Un portrait idyllique de la société américaine : les peintures de Norman Rockwell

Illustrateur officiel du Saturday Evening Post de 1916 à 1963, Norman Rockwell (1894-1978) est considéré comme l’un des meilleurs illustrateurs américains du XXème siècle. Connu pour sa façon si réaliste de peindre le quotidien des Américains, les six œuvres que Norman Rockwell a réalisées pour la société Coca-Cola (entre 1928 et 1935) n’en illustrent pas moins le souci que l’artiste et la firme ont en commun, à savoir montrer l’Amérique sous son meilleur jour : « La popularité de l’œuvre de Rockwell s’explique sans doute par le sujet qui en est au centre : ses compatriotes américains. Les thèmes qu’il traite touchent aux racines mêmes de la tradition américaine, et il déploie tout son talent pour exalter cette tradition. Loin de lui l’idée de rechercher le laid ou le sordide. Seuls l’intéressent les traits les plus beaux, les qualités de ses contemporains. »[1]. Dans ce troisième monde iconographique, nous allons étudier deux supports détourés en carton utilisés pour promouvoir Coca-Coca qui reprennent des peintures de Norman Rockwell afin de mieux comprendre comment la marque a su véhiculer un message gai et optimiste aux Américains à travers ses publicités pendant cette période de crise économique.

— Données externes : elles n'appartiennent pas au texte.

Lemma rstrip_app (a t : str) : rstrip t <> [] -> rstrip (a ++ t) = a ++ rstrip t.
Proof.
  intros Ht. induction a as [|x a IH]; [reflexivity|].
  cbn [app rstrip]. rewrite IH.
  destruct (a ++ rstrip t) eqn:E; [|reflexivity].
  apply app_eq_nil in E as [_ ?]. contradiction.
Qed.

Lemma strip_fixed_rstrip (t : str) : strip t = t -> rstrip t = t.
Proof.
  intros Ht. assert (Hl : lstrip t = t).
  { rewrite <- Ht at 1. rewrite lstrip_strip. exact Ht. }
  unfold strip in Ht. rewrite Hl in Ht. exact Ht.
Qed.

Lemma strip_prefixed (x : char) (a t : str) :
  isspace x = false -> t <> [] -> strip t = t ->
  strip ((x :: a) ++ t) = (x :: a) ++ t.
Proof.
  intros Hx Hne Ht. unfold strip. cbn [app lstrip]. rewrite Hx.
  change (x :: a ++ t) with ((x :: a) ++ t).
  pose proof (strip_fixed_rstrip t Ht) as Hr.
  rewrite rstrip_app by (rewrite Hr; exact Hne). rewrite Hr. reflexivity.
Qed.

Lemma sub_numbering_prefix (comps : list str) (dot : bool) (ws t : str) :
  comps <> [] -> Forall component comps ->
  ws <> [] -> Forall (fun x => isspace x = true) ws ->
  match t with x :: _ => isspace x = false | [] => True end ->
  re_sub numbering_re [] (dotted comps ++ (if dot then [DOT] else []) ++ ws ++ t)
  = re_sub numbering_re [] t.
Proof.
  intros Hne Hcomps Hwne Hws Ht.
  destruct ws as [|w ws]; [congruence|]. inversion Hws as [|? ? Hw Hws']; subst.
  destruct (first_numbering_prefix comps dot w ws t Hne Hcomps Hw Hws' Ht)
    as (x & Hfirst & Hx).
  set (s := dotted comps ++ (if dot then [DOT] else []) ++ (w :: ws) ++ t) in *.
  assert (Hlen : (length t < length s)%nat).
  { unfold s. rewrite !length_app. cbn [length]. lia. }
  unfold re_sub. rewrite sub_go_S, match_at_first, Hfirst. cbn [option_map rest].
  destruct (firstn (length s - length t) s) as [|y m] eqn:Hm.
  - apply (f_equal length) in Hm. rewrite length_firstn in Hm. cbn [length] in Hm. lia.
  - cbn [app]. rewrite (sub_numbering_before x t) by (apply space_not_word, Hx).
    apply sub_go_fuel; cbn [rest]; lia.
Qed.
End Substitution.

(** X17. Numbering in front of a title plays no part in its key: a
    lower-case title behind a dotted number, an optional dot and white
    space normalizes to what the title alone normalizes to. *)
Theorem normalize_title_numbering {U : UnicodeDB} (L : UnicodeLaws U)
    (comps : list str) (dot : bool) (ws t : str) :
  comps <> [] -> Forall component comps ->
  ws <> [] -> Forall (fun x => isspace x = true) ws ->
  t <> [] -> strip t = t ->
  let text := dotted comps ++ (if dot then [DOT] else []) ++ ws ++ t in
  forallb lowered text = true ->
  normalize_title (Some text) = normalize_title (Some t).
Proof.
  intros Hne Hcomps Hwne Hws Htne Ht text Hlow.
  assert (Hhead : match t with x :: _ => isspace x = false | [] => True end)
    by (apply strip_fixed_ends, Ht).
  assert (Hlow_t : forallb lowered t = true).
  { apply forallb_Forall. apply forallb_Forall in Hlow. unfold text in Hlow.
    rewrite !Forall_app in Hlow. tauto. }
  assert (Hstrip : strip text = text).
  { destruct comps as [|d others]; [congruence|].
    inversion Hcomps as [|? ? [Hdne Hd] _]; subst.
    destruct d as [|x d]; [congruence|]. inversion Hd as [|? ? Hx _]; subst.
    unfold text. cbn [dotted]. rewrite <- !app_assoc. cbn [app].
    rewrite !app_assoc.
    apply (strip_prefixed x _ t); [|assumption..].
    destruct (isspace x) eqn:Hsp; [|reflexivity].
    rewrite (space_not_digit x Hsp) in Hx. discriminate. }
  cbn [normalize_title]. rewrite Hstrip, Ht.
  rewrite (lowered_fixed _ Hlow), (lowered_fixed _ Hlow_t).
  unfold text. rewrite sub_numbering_prefix by assumption. reflexivity.
Qed.

(** ** The command line *)

Section MainFacts.
Context {U : UnicodeDB}.
Variable E : Type.
Variable exn_str : E -> str.
Variable FS : Type.
Variable path_exists : FS -> str -> bool.
Variable Document : FS -> str -> E + list Paragraph.
Variable copy2 : FS -> str -> str -> FS * option E.
Variable save : OutDoc -> str -> FS -> FS * option E.
Variable add_heading : OutDoc -> str -> Z -> option OutDoc.
Variable has_style : str -> bool.
Variable raises : attribute -> Run -> Run -> bool.

Local Abbreviation merge_chapter' :=
  (merge_chapter E exn_str FS path_exists Document copy2 save add_heading has_style raises).
Local Abbreviation main' :=
  (main E exn_str FS path_exists Document copy2 save add_heading has_style raises).


(** X18. [main] reads at most three arguments after the name of the
    script: whatever follows them on the command line changes
    nothing. *)
Theorem main_extra_arguments (argv extra : list str) (fs : FS) :
  (4 <= length argv)%nat ->
  main' (argv ++ extra) fs = main' argv fs.
Proof.
  intros Hlen.
  destruct argv as [|a0 [|a1 [|a2 [|a3 more]]]]; cbn [length] in Hlen; try lia.
  unfold main. cbn [app length Nat.leb nth]. reflexivity.
Qed.


(** X21. The total in the statistics is the number of heading
    paragraphs of the template document. *)
Theorem merge_chapter_total_headings (template_path source_path target_path : str)
    (fs : FS) (stats : Stats) :
  result (merge_chapter' template_path source_path target_path fs) = inr stats ->
  exists template_doc,
    Document fs template_path = inr template_doc
    /\ total_template_sections stats = length (List.filter is_heading template_doc).
Proof.
  unfold merge_chapter.
  destruct (path_exists fs template_path); [|discriminate].
  destruct (path_exists fs source_path); [|discriminate]. cbn [negb].
  destruct (Document fs template_path) as [e|template_doc]; [discriminate|].
  destruct (Document fs source_path) as [e|source_doc]; [discriminate|].
  destruct (merge_sections _ _ _ _ _ _ _) as [e|[[out_doc matched] skipped]];
    [discriminate|].
  destruct (backup_target _ _ _ _ _ _ _) as [fs1 lines].
  destruct (save out_doc target_path fs1) as [fs2 [e|]]; [discriminate|].
  cbn [result]. intros [= <-]. cbn [total_template_sections].
  exists template_doc. split; [reflexivity|].
  eapply Forall2_length, parse_sections_Forall2.
Qed.

End MainFacts.

(** ** The keys of the index *)

(** X23. The keys of the index are the normalized titles of the
    sections that are not empty, each of them once. *)
Theorem build_title_index_keys {U : UnicodeDB} (sections : list Sec) :
  List.NoDup (map fst (build_title_index sections))
  /\ forall key,
       In key (map fst (build_title_index sections))
       <-> key <> [] /\ exists sec, In sec sections /\ norm_title sec = key.
Proof.
  split; [apply build_title_index_NoDup|]. intros key. split.
  - intros Hin. apply in_map_iff in Hin as ([k pos] & <- & Hin). cbn [fst].
    apply build_title_index_In in Hin as (Hne & (sec & Hsec & Hkey) & _).
    split; [exact Hne|]. exists sec. split; [|exact Hkey].
    apply list_elem_of_In. eapply list_elem_of_lookup_2, Hsec.
  - intros (Hne & sec & Hin & Hkey).
    apply list_elem_of_In, list_elem_of_lookup_1 in Hin as [i Hi].
    destruct (build_title_index_present sections key i sec Hne Hi Hkey) as [pos Hpos].
    apply dict_get_In in Hpos. apply in_map_iff. exists (key, pos). auto.
Qed.

(** ** Bounds of the heading level *)

(** X20. A heading level is never negative, and a level that the text
    heuristic gives is at least 1. *)
Theorem heading_level_bounds {U : UnicodeDB} :
  (forall paragraph n, get_heading_level paragraph = Some n -> (0 <= n)%Z)
  /\ (forall text n, _heading_level_from_text text = Some n -> (1 <= n)%Z).
Proof.
  assert (Hint : forall g n, py_int g = Some n -> (0 <= n)%Z).
  { intros g n. unfold py_int. destruct g as [|c g]; [discriminate|].
    destruct (int_digits (c :: g) 0) as [m|]; [|discriminate].
    intros [= <-]. lia. }
  assert (Htext : forall text n, _heading_level_from_text text = Some n -> (1 <= n)%Z).
  { intros text n. unfold _heading_level_from_text.
    destruct text as [[|c text]|]; try discriminate.
    destruct (Re.re_match chapter_re _); [intros [= <-]; lia|].
    destruct (Re.re_match numbered_re _); [|discriminate].
    destruct (Re.re_findall digits _); [discriminate|].
    intros [= <-]. lia. }
  split; [|exact Htext].
  intros paragraph n. unfold get_heading_level.
  destruct (if startswith _ HEADING then _ else None) as [g|]; [apply Hint|].
  destruct (if contains _ THAI_HEADING then _ else None) as [g|]; [apply Hint|].
  destruct (_heading_level_from_text _) as [lvl|] eqn:Hlvl; [|discriminate].
  intros [= <-]. apply Htext in Hlvl. lia.
Qed.

(** ** The further properties at work *)

Lemma parse_sections_block_witness :
  parse_sections
    (Demo.cover ++ Demo.introduction :: Demo.introduction_body ++ Demo.background)
  = parse_sections Demo.cover
    ++ {| title := strip (par_text Demo.introduction);
          norm_title := normalize_title (Some (par_text Demo.introduction));
          level := 1;
          paragraphs := Demo.introduction_body |}
    :: parse_sections Demo.background.
Proof.
  apply (parse_sections_block Demo.cover Demo.introduction 1 Demo.introduction_body
           Demo.background).
  - vm_compute. reflexivity.
  - repeat constructor.
  - vm_compute. reflexivity.
Defined.

Lemma parse_sections_preamble_witness :
  parse_sections (Demo.cover ++ Demo.introduction :: Demo.background)
  = parse_sections (Demo.introduction :: Demo.background)
  /\ parse_sections Demo.cover = [].
Proof.
  destruct (parse_sections_preamble Demo.cover (Demo.introduction :: Demo.background))
    as (Hdrop & Hnone & _).
  - repeat constructor.
  - split; assumption.
Defined.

3.1. Tom Sawyer, c’est l’Amérique…

Figure 5 : Support détouré en carton, 1931

 

L’image de ce jeune garçon criblé de taches de rousseur, avec un sourire espiègle et innocent, est sans doute celle qui a été la plus utilisée pour promouvoir Coca-Cola au début des années 30. En effet, cette illustration (Figure 5) parue en 1931 sur le marché américain a été déclinée sous différents supports publicitaires de la firme Coca-Cola à partir de la peinture originale de Norman Rockwell (affiche, support détouré, plateau, calendrier). Nous étudierons cette publicité dans son support détouré, mais nous ferons aussi des allusions aux autres supports. Nous attacherons beaucoup d’importance au contexte en amont dans l’analyse de cette image – au processus de production de l’image plus précisément – afin de voir en quoi les intentions de l’auteur semblent rejoindre finalement celles de la firme Coca-Cola. Pour ce faire, nous nous appuierons essentiellement sur la grille d’analyse proposée par Laurent Gervereau dans son ouvrage intitulé Voir, comprendre, analyser les images[2], grille essentiellement composée de trois phases : la description (1), l’étude du contexte (2) et l’interprétation (3). A chacune de ces phases correspond un champ disciplinaire différent : l’histoire d’art (1), la psychanalyse/sociologie (2) et la sémiologie (3). Commençons donc par la description (1) de cette image : un petit rouquin aux taches de rousseur nous esquisse un large sourire sur cette publicité en tenant à la main une bouteille en verre Coca-Cola. Il est vêtu d’une chemise bleue avec des bretelles, d’un pantalon retroussé vert et d’un chapeau de paille. A première vue, il semblerait que Norman Rockwell se soit inspiré du personnage de la littérature américaine enfantine, Tom Sawyer. Mais avant de rentrer dans l’interprétation de l’image, Laurent Gervereau nous invite à décrire l’image suivant trois points : la technique (1.1), la stylistique (1.2) et la thématique (1.3).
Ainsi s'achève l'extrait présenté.